Records shown Block Start

(** * TurboGraph-JIT: a shallow embedding of the pipeline engine

    The development follows the layout of the C++ sources:
    - [types.hpp]          data types, tagged values, the execution context,
                           arguments, operator calls and pipeline configs;
    - [ops.hpp]            the operator library (at its [double] instance);
    - [config_parser.cpp]  fingerprint, JSON parser, validator, generator;
    - [code_generator.cpp] identifier sanitising, operator catalog, the
                           input-unpack part of the exported entry;
    - [compiler.cpp]       the compilation cache;
    - [pipeline.cpp]       the interpreter and the JIT executor.

    A C++ [double] is a primitive binary64 float, a fixed-width integer is a
    [Z] with its range written out, a [std::string] is a [string] of bytes,
    a [std::unordered_map] with string keys is a [gmap string _].  Code that
    may throw or that may run into undefined behaviour returns an [outcome]. *)

From Stdlib Require Import ZArith Floats String Ascii List Lia.
From Stdlib Require Import HexadecimalString HexadecimalPos HexadecimalN.
From Stdlib Require Import DecimalString.
From stdpp Require Import base option gmap strings list.

Open Scope Z_scope.

(* ================================================================== *)
(** ** Exceptions and undefined behaviour *)
(* ================================================================== *)

(** The exceptions the modelled code can raise. *)
Inductive exn : Type :=
| RuntimeError (msg : string)   (* std::runtime_error *)
| BadVariantAccess              (* std::bad_variant_access *)
| JsonTypeError.                (* nlohmann::json type_error *)

(** Result of running a piece of C++: a value, a thrown exception, or
    undefined behaviour (out-of-range conversion, read outside a vector). *)
Inductive outcome (A : Type) : Type :=
| Ok (a : A)
| Throw (e : exn)
| Undefined.
Arguments Ok {A} a.
Arguments Throw {A} e.
Arguments Undefined {A}.

Definition obind {A B} (m : outcome A) (k : A -> outcome B) : outcome B :=
  match m with
  | Ok a => k a
  | Throw e => Throw e
  | Undefined => Undefined
  end.

#[global] Instance outcome_ret : MRet outcome := @Ok.
#[global] Instance outcome_bind : MBind outcome := fun A B k m => obind m k.

(** [catch_all m d]: [try { m } catch (...) { d }].  Undefined behaviour is
    not an exception and is not caught. *)
Definition catch_all {A} (m : outcome A) (d : outcome A) : outcome A :=
  match m with
  | Throw _ => d
  | r => r
  end.

Fixpoint omap {A B} (f : A -> outcome B) (l : list A) : outcome (list B) :=
  match l with
  | [] => Ok []
  | x :: r => y ← f x; ys ← omap f r; Ok (y :: ys)
  end.

(* ================================================================== *)
(** ** Fixed-width integers and conversions with [double] *)
(* ================================================================== *)

Definition INT32_MIN : Z := - 2 ^ 31.
Definition INT32_MAX : Z := 2 ^ 31 - 1.
Definition INT64_MIN : Z := - 2 ^ 63.
Definition INT64_MAX : Z := 2 ^ 63 - 1.

Definition in_int32 (z : Z) : bool := (INT32_MIN <=? z) && (z <=? INT32_MAX).
Definition in_int64 (z : Z) : bool := (INT64_MIN <=? z) && (z <=? INT64_MAX).

(** Result of a signed operation of the given width: overflow is undefined. *)
Definition chk32 (z : Z) : outcome Z := if in_int32 z then Ok z else Undefined.
Definition chk64 (z : Z) : outcome Z := if in_int64 z then Ok z else Undefined.

(** Signed division [a / b] at a given width: truncating; division by zero
    and overflow are undefined. *)
Definition div32 (a b : Z) : outcome Z :=
  if b =? 0 then Undefined else chk32 (Z.quot a b).
Definition div64 (a b : Z) : outcome Z :=
  if b =? 0 then Undefined else chk64 (Z.quot a b).

(** The integral part of a [double], rounded toward zero; [None] for
    infinities and NaN. *)
Definition trunc_double (f : float) : option Z :=
  match Prim2SF f with
  | S754_zero _ => Some 0
  | S754_finite s m e =>
      let a := if 0 <=? e then Z.shiftl (Z.pos m) e
               else Z.shiftr (Z.pos m) (- e) in
      Some (if s then - a else a)
  | _ => None
  end.

(** The largest integer not above a [double] ([std::floor]); [None] for
    infinities and NaN. *)
Definition floor_double (f : float) : option Z :=
  match Prim2SF f with
  | S754_zero _ => Some 0
  | S754_finite s m e =>
      if 0 <=? e then
        let a := Z.shiftl (Z.pos m) e in Some (if s then - a else a)
      else
        let a := Z.shiftr (Z.pos m) (- e) in
        let exact := Z.shiftl a (- e) =? Z.pos m in
        Some (if s then (if exact then - a else - a - 1) else a)
  | _ => None
  end.

(** [static_cast<int32_t>(double)] and [static_cast<int64_t>(double)]:
    truncation; undefined when the truncated value is not representable. *)
Definition double_to_int32 (f : float) : outcome Z :=
  match trunc_double f with
  | Some z => chk32 z
  | None => Undefined
  end.

Definition double_to_int64 (f : float) : outcome Z :=
  match trunc_double f with
  | Some z => chk64 z
  | None => Undefined
  end.

(** [static_cast<double>(n)] for an [n] within the int64 range: the nearest
    double. *)
Definition int_to_double (z : Z) : float :=
  if z =? INT64_MIN then Z.ldexp (-1)%float 63
  else if z <? 0 then PrimFloat.opp (PrimFloat.of_uint63 (Uint63.of_Z (- z)))
  else PrimFloat.of_uint63 (Uint63.of_Z z).

(** The IEEE-754 binary64 bit pattern of a [double], as a number below
    [2^64] (NaN is given its usual quiet pattern). *)
Definition double_bits (f : float) : Z :=
  match Prim2SF f with
  | S754_zero s => if s then 2 ^ 63 else 0
  | S754_infinity s => (if s then 2 ^ 63 else 0) + 2047 * 2 ^ 52
  | S754_nan => 2047 * 2 ^ 52 + 2 ^ 51
  | S754_finite s m e =>
      let sign := if s then 2 ^ 63 else 0 in
      if Z.pos m <? 2 ^ 52 then sign + Z.pos m
      else sign + (e + 1075) * 2 ^ 52 + (Z.pos m - 2 ^ 52)
  end.

(** Reading [w] bits as a two's complement number. *)
Definition to_signed (w : Z) (u : Z) : Z :=
  let v := u mod 2 ^ w in
  if v <? 2 ^ (w - 1) then v else v - 2 ^ w.

(* ================================================================== *)
(** ** types.hpp: data types and values *)
(* ================================================================== *)

Inductive DataType : Type :=
| INT32 | INT64 | DOUBLE | FLOAT | STRING
| INT32_LIST | INT64_LIST | DOUBLE_LIST | STRING_LIST
| UNKNOWN.

#[global] Instance DataType_eq_dec : EqDecision DataType.
Proof. solve_decision. Defined.

Definition data_type_to_string (t : DataType) : string :=
  match t with
  | INT32 => "int32"
  | INT64 => "int64"
  | DOUBLE => "double"
  | FLOAT => "float"
  | STRING => "string"
  | INT32_LIST => "int32_list"
  | INT64_LIST => "int64_list"
  | DOUBLE_LIST => "double_list"
  | STRING_LIST => "string_list"
  | UNKNOWN => "unknown"
  end.

Definition string_to_data_type (str : string) : DataType :=
  if String.eqb str "int32" then INT32
  else if String.eqb str "int64" then INT64
  else if String.eqb str "double" then DOUBLE
  else if String.eqb str "float" then FLOAT
  else if String.eqb str "string" then STRING
  else if String.eqb str "int32_list" then INT32_LIST
  else if String.eqb str "int64_list" then INT64_LIST
  else if String.eqb str "double_list" then DOUBLE_LIST
  else if String.eqb str "string_list" then STRING_LIST
  else UNKNOWN.

Definition get_cpp_type_name (t : DataType) : string :=
  match t with
  | INT32 => "int32_t"
  | INT64 => "int64_t"
  | DOUBLE => "double"
  | FLOAT => "float"
  | STRING => "std::string"
  | INT32_LIST => "std::vector<int32_t>"
  | INT64_LIST => "std::vector<int64_t>"
  | DOUBLE_LIST => "std::vector<double>"
  | STRING_LIST => "std::vector<std::string>"
  | UNKNOWN => "void"
  end.

(** [ValueVariant]: one constructor per alternative of the [std::variant],
    in its order.  The [float] alternative carries its value widened to
    binary64. *)
Inductive ValueVariant : Type :=
| VInt32 (v : Z)
| VInt64 (v : Z)
| VDouble (v : float)
| VFloat (v : float)
| VString (v : string)
| VInt32List (v : list Z)
| VInt64List (v : list Z)
| VDoubleList (v : list float)
| VStringList (v : list string).

(** The type argument [T] of [std::get<T>] and [ExecutionContext::get<T>]. *)
Inductive alt : Type :=
| TInt32 | TInt64 | TDouble | TFloat | TString
| TInt32List | TInt64List | TDoubleList | TStringList.

(** The alternative a variant currently holds. *)
Definition index_of (v : ValueVariant) : alt :=
  match v with
  | VInt32 _ => TInt32
  | VInt64 _ => TInt64
  | VDouble _ => TDouble
  | VFloat _ => TFloat
  | VString _ => TString
  | VInt32List _ => TInt32List
  | VInt64List _ => TInt64List
  | VDoubleList _ => TDoubleList
  | VStringList _ => TStringList
  end.

Definition alt_eqb (a b : alt) : bool :=
  match a, b with
  | TInt32, TInt32 | TInt64, TInt64 | TDouble, TDouble | TFloat, TFloat
  | TString, TString | TInt32List, TInt32List | TInt64List, TInt64List
  | TDoubleList, TDoubleList | TStringList, TStringList => true
  | _, _ => false
  end.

Records shown Block End

§ **What is needed**:
From the data above, copy each line with the string "VStringList" in it.

§ **Worked solution**:
| VStringList (v : list string).
  | VStringList _ => TStringList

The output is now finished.